What is being asked | Only an exact copy of the records, from the line with "unfold extract_title, title_spec." through the last line, is wanted.

Saved data entries:

Start of Block

(** C7: write the text as lines, the pieces between its newlines.  The
    title is the first of the first 20 non-empty trimmed lines that holds
    none of the markers "issn", "doi", "©", "page" and "volume", whatever
    its case, and is longer than 10 characters, and the sentinel "Document
    title not found" when there is no such line; it is never the empty
    string (and, being a string, never null). *)
Theorem extract_title_spec (text : str) (pieces : list str) :
  pieces ≠ [] → join [NL] pieces = text → Forall (λ piece, NL ∉ piece) pieces →
  let candidates := take 20 (filter (λ line : str, line ≠ []) (map strip pieces)) in
  let marked (line : str) :=
    ∃ marker, marker ∈ [cps "issn"; cps "doi"; [169%N]; cps "page"; cps "volume"]
              ∧ infix_of marker (lower line) in
  let title (line : str) := ¬ marked line ∧ 10 < length line in
  extract_title text = title_spec text
  ∧ ((∃ i line, candidates !! i = Some line ∧ extract_title text = line ∧ title line
        ∧ ∀ j other, j < i → candidates !! j = Some other → ¬ title other)
     ∨ (extract_title text = cps "Document title not found"
        ∧ Forall (λ line, ¬ title line) candidates))
  ∧ extract_title text ≠ [].
Proof.
  intros Hne Hjoin Hpieces candidates marked title.
  assert (Hsplit : split_on NL text = pieces)
    by (rewrite <- Hjoin; apply split_on_join; assumption).
  assert (Hcand : candidates = take 20 (stripped_lines text)).
  { unfold candidates, stripped_lines. rewrite Hsplit, filter_nonempty. reflexivity. }
  assert (E : extract_title text = title_spec text).
  { unfold extract_title, title_spec. apply title_loop_find. }
  assert (Hq : ∀ line, qualifies line = false → ¬ title line).
  { intros line Hline Ht. apply qualifies_spec in Ht. congruence. }
  assert (D : (∃ i line, candidates !! i = Some line ∧ extract_title text = line ∧ title line
        ∧ ∀ j other, j < i → candidates !! j = Some other → ¬ title other)
     ∨ (extract_title text = cps "Document title not found"
        ∧ Forall (λ line, ¬ title line) candidates)).
  { rewrite E, Hcand. unfold title_spec.
    pose proof (find_first qualifies (take 20 (stripped_lines text))) as H.
    destruct (List.find qualifies (take 20 (stripped_lines text))) as [line|].
    - left. destruct H as (i & Hi & Hline & Hbefore).
      exists i, line. split; [exact Hi|]. split; [reflexivity|].
      split; [apply qualifies_spec, Hline|].
      intros j other Hj Hother. apply Hq. eapply Hbefore; eassumption.
    - right. split; [reflexivity|].
      eapply Forall_impl; [exact H | exact Hq]. }
  split; [exact E | split; [exact D|]].
  destruct D as [(i & line & _ & -> & [_ Hlen] & _) | [-> _]].
  - intros ->. simpl in Hlen. lia.
  - discriminate.
Qed.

End of Block

Output below |
  { unfold extract_title, title_spec. apply title_loop_find. }
  assert (Hq : ∀ line, qualifies line = false → ¬ title line).
  { intros line Hline Ht. apply qualifies_spec in Ht. congruence. }
  assert (D : (∃ i line, candidates !! i = Some line ∧ extract_title text = line ∧ title line
        ∧ ∀ j other, j < i → candidates !! j = Some other → ¬ title other)
     ∨ (extract_title text = cps "Document title not found"
        ∧ Forall (λ line, ¬ title line) candidates)).
  { rewrite E, Hcand. unfold title_spec.
    pose proof (find_first qualifies (take 20 (stripped_lines text))) as H.
    destruct (List.find qualifies (take 20 (stripped_lines text))) as [line|].
    - left. destruct H as (i & Hi & Hline & Hbefore).
      exists i, line. split; [exact Hi|]. split; [reflexivity|].
      split; [apply qualifies_spec, Hline|].
      intros j other Hj Hother. apply Hq. eapply Hbefore; eassumption.
    - right. split; [reflexivity|].
      eapply Forall_impl; [exact H | exact Hq]. }
  split; [exact E | split; [exact D|]].
  destruct D as [(i & line & _ & -> & [_ Hlen] & _) | [-> _]].
  - intros ->. simpl in Hlen. lia.
  - discriminate.
Qed.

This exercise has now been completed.